The Bank of England (BoE) decided to maintain its key interest rate at 3.75% during its June meeting, a move that was widely anticipated by financial markets. The decision, carried by a 7-2 vote, reflects the central bank's cautious stance as it navigates the lingering effects of an energy-driven inflation shock that shows signs of easing but remains a threat.
The two dissenting votes came from Monetary Policy Committee (MPC) members Megan Greene and Huw Pill, who advocated for a quarter-point increase to 4%. They argued that a preemptive move would help anchor inflation expectations and limit second-round effects, where higher energy costs could feed into wage demands and broader price increases.
Governor Andrew Bailey expressed optimism about the recent U.S.-Iran truce, which has helped stabilize global energy markets. However, he cautioned that earlier energy price spikes have already built inflationary pressure into the pipeline. The BoE now projects that inflation will rise above 3.25% in the fourth quarter, up from 2.8% in May, though this is lower than the 3.6%-3.7% peaks it had forecast under earlier scenarios.
The majority of the MPC, including Bailey, Sarah Breeden, Swati Dhingra, Clare Lombardelli, Catherine Mann, Dave Ramsden, and Alan Taylor, voted to hold rates steady. They cited softening demand and a weakening labor market as reasons to wait. Mann acknowledged higher inflation risks but believed the BoE could act quickly if needed.
Recent economic data provided some cover for the hold. The Office for National Statistics reported that the Consumer Prices Index rose 2.8% year-on-year in May, unchanged from April, with food inflation easing and services inflation picking up. Meanwhile, the unemployment rate edged up to 4.9%, and vacancies fell to 707,000 in the March-to-May period, below pre-pandemic levels, suggesting a looser labor market that could temper wage growth.
Financial markets reacted to the decision with a sell-off in sterling, which fell 0.6% to around $1.3212, while the FTSE 100 index dropped 1%. The two-year gilt yield, sensitive to rate expectations, hovered near 4.2%. Analysts interpreted the pause as a delay rather than a dovish turn. George Brown of Schroders noted that the bar for further hikes remains high, but the BoE cannot afford complacency if inflation expectations drift higher.
J.P. Morgan pushed back its forecast for the next rate rise to November from July, citing a potential recovery in growth and the labor market that could strengthen pass-through into wages and core prices. The bank also noted that if other central banks tighten further, the BoE may find it difficult to simply hold rates.

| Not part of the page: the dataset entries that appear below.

(** [refusal.Error]. *)
Definition refusal_Error (AddrString : Addr → string) (e : refusal) : string :=
  if negb (String.eqb (rf_msg e) "") then rf_msg e
  else if negb (String.eqb (rf_host e) (AddrString (rf_addr e))) then
    rf_host e ++ " resolves to " ++ AddrString (rf_addr e) ++ ", " ++ rf_why e ++ ", which no rule names in allow_ips"
  else AddrString (rf_addr e) ++ " is " ++ rf_why e ++ ", which no rule names in allow_ips".

(** The proxy's own address and port. *)
Definition self (own : Addr * Z) (a : Addr) (port : Z) : bool :=
  (port =? snd own) && (bool_decide (a = fst own) || IsLoopback a || IsUnspecified a).

(** The check of one address of [dial] and [dialDirect]. *)
Definition check_addr (own : Addr * Z) (host : string) (port : Z) (ips : list Prefix) (a : Addr) : option refusal :=
  let a := Unmap a in
  if self own a port then Some (MkRefusal host a "this proxy itself" "")
  else if named ips a then None
  else let why := AddrRefusal a in
       if negb (String.eqb why "") then Some (MkRefusal host a why "") else None.

Fixpoint first_refusal (own : Addr * Z) (host : string) (port : Z) (ips : list Prefix) (l : list Addr) : option refusal :=
  match l with
  | [] => None
  | a :: l => match check_addr own host port ips a with Some r => Some r | None => first_refusal own host port ips l end
  end.

(** The connections tried in turn: the addresses dialled, in order, up to the
    first that connects; [connects] is the network. *)
Fixpoint dial_each (connects : Addr → bool) (l : list Addr) : list Addr * option Addr :=
  match l with
  | [] => ([], None)
  | a :: l =>
      let a := Unmap a in
      if connects a then ([a], Some a)
      else let '(tried, c) := dial_each connects l in (a :: tried, c)
  end.

Inductive dial_result : Type :=
  | no_address
  | resolve_failed (e : error)
  | dial_refused (r : refusal)
  | dialled (tried : list Addr) (connected : option Addr).

Definition dialDirect (own : Addr * Z) (resolve : string → result (list Addr)) (connects : Addr → bool)
    (host : string) (port : Z) (v : Verdict) : dial_result :=
  match resolve host with
  | Fail e => resolve_failed e
  | Ok [] => no_address
  | Ok addrs =>
      match first_refusal own host port (vd_AllowIPs v) addrs with
      | Some r => dial_refused r
      | None => let '(tried, c) := dial_each connects addrs in dialled tried c
      end
  end.
(* ===== verification/GoPath.v ===== *)
(** More of Go's standard library: packages [path] and [path/filepath] on Unix,
    and the decoding of UTF-8. *)

From Stdlib Require Import ZArith NArith Ascii String Lia Bool.
From stdpp Require Import base tactics list option strings.
From S2P Require Import Prelude.
From S2P Require Import GoStd.
From S2P Require Import GoNet.

#[local] Open Scope string_scope.

(** ** Paths *)

Fixpoint trim_trailing (c : ascii) (l : list ascii) : list ascii :=
  match l with
  | d :: l' => if d =c c then trim_trailing c l' else l
  | [] => []
  end.

(** The bytes before the first [c] of a reversed string: what follows its last. *)
Fixpoint before (c : ascii) (l : list ascii) : list ascii :=
  match l with
  | d :: l' => if d =c c then [] else d :: before c l'
  | [] => []
  end.

(** [path.Base]. *)
Definition Base (p : string) : string :=
  if String.eqb p "" then "."
  else
    match before "/" (trim_trailing "/" (reverse (bytes p))) with
    | [] => "/"
    | l => of_bytes (reverse l)
    end.

Definition IsAbs (p : string) : bool := HasPrefix p "/".

(** The elements [Clean] keeps, the last one first. *)
Fixpoint clean_segs (rooted : bool) (segs out : list string) : list string :=
  match segs with
  | [] => out
  | s :: segs =>
      if String.eqb s "" || String.eqb s "." then clean_segs rooted segs out
      else if String.eqb s ".." then
        match out with
        | t :: out' =>
            if String.eqb t ".." then clean_segs rooted segs (".." :: out)
            else clean_segs rooted segs out'
        | [] => clean_segs rooted segs (if rooted then [] else [".."])
        end
      else clean_segs rooted segs (s :: out)
  end.

(** [path.Clean] and, on Unix, [filepath.Clean]. *)
Definition Clean (p : string) : string :=
  let segs := Join (reverse (clean_segs (IsAbs p) (Split p "/") [])) "/" in
  if IsAbs p then "/" ++ segs
  else if String.eqb segs "" then "." else segs.

(** [filepath.Join] of two elements. *)
Definition JoinPath (a b : string) : string :=
  match String.eqb a "", String.eqb b "" with
  | true, true => ""
  | true, false => Clean b
  | false, true => Clean a
  | false, false => Clean (a ++ "/" ++ b)
  end.

Fixpoint strip_common (a b : list string) : list string * list string :=
  match a, b with
  | x :: a', y :: b' => if String.eqb x y then strip_common a' b' else (a, b)
  | _, _ => (a, b)
  end.

(** The elements of a cleaned path. *)
Definition elements (p : string) : list string :=
  List.filter (λ s, negb (String.eqb s "")) (Split p "/").

(** [filepath.Rel]; [None] is its error. *)
Definition Rel (basepath targpath : string) : option string :=
  let base := Clean basepath in
  let targ := Clean targpath in
  if String.eqb targ base then Some "."
  else
    let base := if String.eqb base "." then "" else base in
    if negb (Bool.eqb (IsAbs base) (IsAbs targ)) then None
    else
      let '(b, t) := strip_common (elements base) (elements targ) in
      if String.eqb (default "" (head b)) ".." then None
      else Some (Join (map (λ _, "..") b ++ t)%list "/").

(** [filepath.IsLocal]. *)
Definition IsLocal (p : string) : bool :=
  if IsAbs p || String.eqb p "" then false
  else
    let p := if existsb (λ s, String.eqb s "." || String.eqb s "..") (Split p "/") then Clean p else p in
    negb (String.eqb p ".." || HasPrefix p "../").

Example base_bin : Base "/usr/bin/curl" = "curl". Proof. reflexivity. Qed.
Example base_slash : Base "//" = "/". Proof. reflexivity. Qed.
Example clean_dots : Clean "/a/./b//../../../c/" = "/c". Proof. reflexivity. Qed.
Example clean_up : Clean "../a/../../b" = "../../b". Proof. reflexivity. Qed.
Example rel_up : Rel "/w/core" "/w/other/f" = Some "../other/f". Proof. reflexivity. Qed.
Example rel_in : Rel "/w" "/w/core/f" = Some "core/f". Proof. reflexivity. Qed.

(** ** UTF-8 *)

Definition RuneError : N := 65533.

Definition cont_range (lo hi : N) (c : ascii) : bool := ((lo <=? bv c) && (bv c <=? hi))%N.
Definition cont (c : ascii) : bool := cont_range 128 191 c.
Definition low6 (c : ascii) : N := N.land (bv c) 63.

(** The range the second byte must be in, by the first of three or of four. *)
Definition second3 (a : N) : N * N :=
  (if a =? 224 then (160, 191) else if a =? 237 then (128, 159) else (128, 191))%N.
Definition second4 (a : N) : N * N :=
  (if a =? 240 then (144, 191) else if a =? 244 then (128, 143) else (128, 191))%N.

(** [utf8.DecodeRuneInString]: the rune [s] starts with and its width, [None]
    when its first byte starts none. *)
Definition decode_rune (s : string) : option (N * nat) :=
  match s with
  | EmptyString => None
  | String c s =>
      let a := bv c in
      if (a <? 128)%N then Some (a, 1%nat)
      else if ((194 <=? a) && (a <=? 223))%N then
        match s with
        | String b _ => if cont b then Some (N.lor (N.shiftl (N.land a 31) 6) (low6 b), 2%nat) else None
        | _ => None
        end
      else if ((224 <=? a) && (a <=? 239))%N then
        match s with
        | String b (String d _) =>
            if cont_range (fst (second3 a)) (snd (second3 a)) b && cont d
            then Some (N.lor (N.shiftl (N.land a 15) 12) (N.lor (N.shiftl (low6 b) 6) (low6 d)), 3%nat)
            else None
        | _ => None
        end
      else if ((240 <=? a) && (a <=? 244))%N then
        match s with
        | String b (String d (String e _)) =>
            if cont_range (fst (second4 a)) (snd (second4 a)) b && cont d && cont e
            then Some (N.lor (N.shiftl (N.land a 7) 18)
                         (N.lor (N.shiftl (low6 b) 12) (N.lor (N.shiftl (low6 d) 6) (low6 e))), 4%nat)
            else None
        | _ => None
        end
      else None
  end.

(** The runes of [s] as [range] gives them: a byte that starts none is
    [RuneError]. [skip] bytes belong to the rune before. *)
Fixpoint runes_go (skip : nat) (s : string) : list N :=
  match s with
  | EmptyString => []
  | String _ s' =>
      match skip with
      | S k => runes_go k s'
      | 0 =>
          match decode_rune s with
          | Some (r, w) => r :: runes_go (pred w) s'
          | None => RuneError :: runes_go 0 s'
          end
      end
  end.
Definition runes (s : string) : list N := runes_go 0 s.

(** From the first byte of [s] that starts no rune on; [None] when [s] is
    valid UTF-8. *)
Fixpoint invalid_from (skip : nat) (s : string) : option string :=
  match s with
  | EmptyString => None
  | String _ s' =>
      match skip with
      | S k => invalid_from k s'
      | 0 =>
          match decode_rune s with
          | Some (_, w) => invalid_from (pred w) s'
          | None => Some s
          end
      end
  end.

Definition hasNonASCII (s : string) : bool := str_exists (λ c, (128 <=? bv c)%N) s.

Lemma runes_ascii s : hasNonASCII s = false → runes s = map bv (bytes s).
Proof.
  unfold hasNonASCII, str_exists. rewrite negb_false_iff. unfold runes.
  induction s as [|c s IH]; [done|]. cbn [str_forall]. intros [Hc Hs]%andb_true_iff.
  apply negb_true_iff, N.leb_gt in Hc. cbn [runes_go decode_rune bytes map].
  rewrite (proj2 (N.ltb_lt _ _) Hc). cbn [Nat.pred]. by rewrite IH.
Qed.

Lemma invalid_ascii s : hasNonASCII s = false → invalid_from 0 s = None.
Proof.
  unfold hasNonASCII, str_exists. rewrite negb_false_iff.
  induction s as [|c s IH]; [done|]. cbn [str_forall]. intros [Hc Hs]%andb_true_iff.
  apply negb_true_iff, N.leb_gt in Hc. cbn [invalid_from decode_rune].
  rewrite (proj2 (N.ltb_lt _ _) Hc). by apply IH.
Qed.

The BoE's decision contrasts with actions by other major central banks. The European Central Bank raised its deposit rate to 2.25% last week, and the Bank of Japan lifted its short-term policy rate to 1%, the highest since 1995. The Federal Reserve held rates steady this week but noted that U.S. inflation remains elevated.
On the consumer front, British retail sales rose 1.2% in May, supported by warm weather and stronger online and clothing sales. However, households remain cautious about big-ticket purchases, and major retailers like Tesco and Morrisons have seen sales growth slow since the conflict began. The risk remains that if energy flows through the Strait of Hormuz face disruptions or if households and firms start expecting persistent 3%-plus inflation, the BoE's pause could prove late rather than prudent. Conversely, if energy prices continue to ease, the next move could be a cut, possibly as early as December.